## Task to carry out
Read through the lines below and copy the ones holding the string "word".

## Entries supplied
(** ** [shell_reap] against the specification *)

Lemma inv_core_kernel s :
  inv_core s -> Forall (fun p => is_Some (procs (sh_kern s) !! p)) (jobs (sh_reg s)).
Proof.
  intros (_ & _ & Hl & _). eapply Forall_impl; [exact Hl|]. intros p Hp.
  unfold k_live in Hp. by apply bool_decide_eq_true in Hp.
Qed.

(** From a state of the invariant, [shell_reap] prints the specified
    messages and the prompt, keeps the specified jobs, leaves the
    specified status word and reaps the specified children. *)
Lemma shell_reap_meets_spec s cwd :
  inv_core s ->
  let k := sh_kern s in let l := jobs (sh_reg s) in
  exists r' k',
    shell_reap s cwd =
      mkS (mkShell (canRunBG s) (reap_once_status k l (childExitMethod s)) r' k'
                   (sh_out s ++ reap_once_msgs k l ++ [prompt]) (sh_err s) (sh_children s))
          Prompt cwd /\
    jobs r' = reap_once_kept k l /\ reg_wf r' /\
    (forall q, procs k' !! q = if decide (reaped k l q) then None else procs k !! q) /\
    next_pid k' = next_pid k /\ max_procs k' = max_procs k.
Proof.
  intros Hi k l. pose proof Hi as (_ & Hnd & _ & _).
  destruct (shell_reap_spec s cwd Hi) as (kept & k' & st' & o & r' & Hr & -> & Hj & Hw).
  destruct (reap_list_kernel l k (childExitMethod s) kept k' st' o)
    as (-> & -> & -> & Hq & Hn & Hm); try done.
  - intros H0. pose proof (jobs_positive s 0 Hi H0). lia.
  - by apply inv_core_kernel.
  - by exists r', k'.
Qed.

(** When every job is still running, [shell_reap] only prints the
    prompt: the process table and the status word are untouched. *)
Lemma shell_reap_quiet s cwd :
  inv_core s -> Forall (fun p => procs (sh_kern s) !! p = Some Running) (jobs (sh_reg s)) ->
  exists r', shell_reap s cwd =
    mkS (mkShell (canRunBG s) (childExitMethod s) r' (sh_kern s) (sh_out s ++ [prompt])
                 (sh_err s) (sh_children s)) Prompt cwd /\
    jobs r' = jobs (sh_reg s) /\ reg_wf r'.
Proof.
  intros Hi Hrun.
  destruct (shell_reap_meets_spec s cwd Hi) as (r' & k' & -> & Hj & Hw & Hq & Hn & Hm).
  destruct (reap_once_running (sh_kern s) (jobs (sh_reg s)) (childExitMethod s) Hrun)
    as (-> & Hk & -> & Hnone).
  assert (k' = sh_kern s) as ->.
  { destruct k' as [pk nk mk], (sh_kern s) as [pk0 nk0 mk0] eqn:E; simpl in *.
    subst. f_equal. apply map_eq. intros q. rewrite Hq. by rewrite decide_False. }
  exists r'. by rewrite Hj, Hk.
Qed.

(** ** Lines *)

(** A blank line and a comment go straight to the reap pass. *)
Lemma process_line_quiet e s cwd line :
  line = EmptyString \/ is_comment line = true -> process_line e s cwd line = shell_reap s cwd.
Proof.
  unfold process_line. intros [->|Hc]; [done|].
  destruct line as [|c rest]; [done|]. unfold is_comment in Hc.
  apply Ascii.eqb_eq in Hc as ->. by rewrite !streq_neq.
Qed.

(** The [status] built-in prints the decoded status word and reaps. *)
Lemma process_line_status e s cwd :
  process_line e s cwd "status" = shell_reap (sh_print (checkStatus (childExitMethod s)) s) cwd.
Proof.
  unfold process_line, run_tokens.
  replace (tokenizeInput "status") with (Some ["status"]%string) by reflexivity.
  rewrite expandPID_clean by (repeat constructor).
  reflexivity.
Qed.

(** ** Who writes [canRunBG] *)

Lemma fg_wait_fields pid s s' :
  fg_wait pid s = Some s' -> sh_reg s' = sh_reg s /\ canRunBG s' = canRunBG s.
Proof.
  unfold fg_wait. destruct (waitpid_block pid (sh_kern s)) as [[[? w] k']|]; [|done].
  intros [= <-]. destruct (fg_finish_fields w k' s) as (Hb & _ & Hr & _). done.
Qed.

Lemma fg_interrupted_reg s s' : fg_interrupted s = Some s' -> sh_reg s' = sh_reg s.
Proof.
  unfold fg_interrupted. destruct (toggleBG (canRunBG s)) as [b [m|]]; [|done].
  intros [= <-]. by destruct (fg_finish_fields None (sh_kern s) (sh_print [m] (sh_set_bg b s)))
    as (_ & _ & -> & _).
Qed.

Lemma shell_reap_bg s cwd : canRunBG (st_sh (shell_reap s cwd)) = canRunBG s.
Proof. unfold shell_reap. by destruct (reapChildren _ _). Qed.

Lemma shutdown_bg s cwd : canRunBG (st_sh (shutdown s cwd)) = canRunBG s.
Proof. unfold shutdown. by destruct (reapBG _ _ _) as [[]|]. Qed.

Lemma forkAndExec_bg fs cmds n w s : canRunBG (launch_shell (forkAndExec fs cmds n w s)) = canRunBG s.
Proof.
  unfold forkAndExec. destruct (fork (sh_kern s)) as [[pid k']|]; [|done].
  destruct (w && canRunBG s); [|done]. by destruct (addPid _ _).
Qed.

Lemma process_line_bg e s cwd line :
  canRunBG (st_sh (process_line e s cwd line)) = canRunBG s.
Proof.
  pose proof (fun fs cmds n w => forkAndExec_bg fs cmds n w s) as Hf.
  unfold process_line, run_tokens.
  repeat case_match; rewrite ?shell_reap_bg, ?shutdown_bg; try done;
    match goal with H : forkAndExec ?fs ?c ?n ?w s = _ |- _ =>
      specialize (Hf fs c n w); rewrite H in Hf; exact Hf end.
Qed.

(** Every step but the delivery of SIGTSTP keeps the mode. *)
Lemma step_bg e ev x x' :
  ev <> EvTSTP -> ev <> EvSuspend -> shell_step e ev x = Some x' ->
  canRunBG (st_sh x') = canRunBG (st_sh x).
Proof.
  intros Hev Hsus. destruct x as [s ph cwd]. unfold shell_step; simpl.
  destruct ev as [raw| | | |p st|], ph as [|pid| | | |]; simpl; try done.
  - case_decide; [done|]. destruct (chop_line raw); intros [= <-]; [apply process_line_bg|done].
  - by intros [= <-].
  - destruct (status_allowed _ _); [|done].
    destruct (child_terminates p st (sh_kern s)); [|done]. by intros [= <-].
  - destruct (status_allowed _ _); [|done].
    destruct (child_terminates p st (sh_kern s)); [|done]. by intros [= <-].
  - destruct (fg_wait pid s) as [s'|] eqn:E; [|done]. intros [= <-].
    rewrite shell_reap_bg. apply (fg_wait_fields pid s s' E).
Qed.

(** ** No new job in foreground-only mode *)

Lemma shell_reap_jobs s cwd : inv_core s -> sjobs (shell_reap s cwd) ⊆ jobs (sh_reg s).
Proof.
  intros Hi. destruct (shell_reap_meets_spec s cwd Hi) as (r' & k' & -> & Hj & _).
  unfold sjobs; simpl. rewrite Hj. intros p. unfold reap_once_kept.
  rewrite list_elem_of_filter. tauto.
Qed.

Lemma shutdown_jobs s cwd : sjobs (shutdown s cwd) = jobs (sh_reg s).
Proof. unfold shutdown. by destruct (reapBG _ _ _) as [[]|]. Qed.

(** With background launches disabled, [forkAndExec] never registers. *)
Lemma forkAndExec_fg_reg fs cmds n w s :
  canRunBG s = false ->
  match forkAndExec fs cmds n w s with
  | LaunchExit _ s' | LaunchFG _ s' => sh_reg s' = sh_reg s
  | _ => False
  end.
Proof.
  intros Hb. unfold forkAndExec. destruct (fork (sh_kern s)) as [[pid k']|]; [|done].
  by rewrite Hb, andb_false_r.
Qed.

## Output for this exercise
    specified status word and reaps the specified children. *)
    prompt: the process table and the status word are untouched. *)
(** The [status] built-in prints the decoded status word and reaps. *)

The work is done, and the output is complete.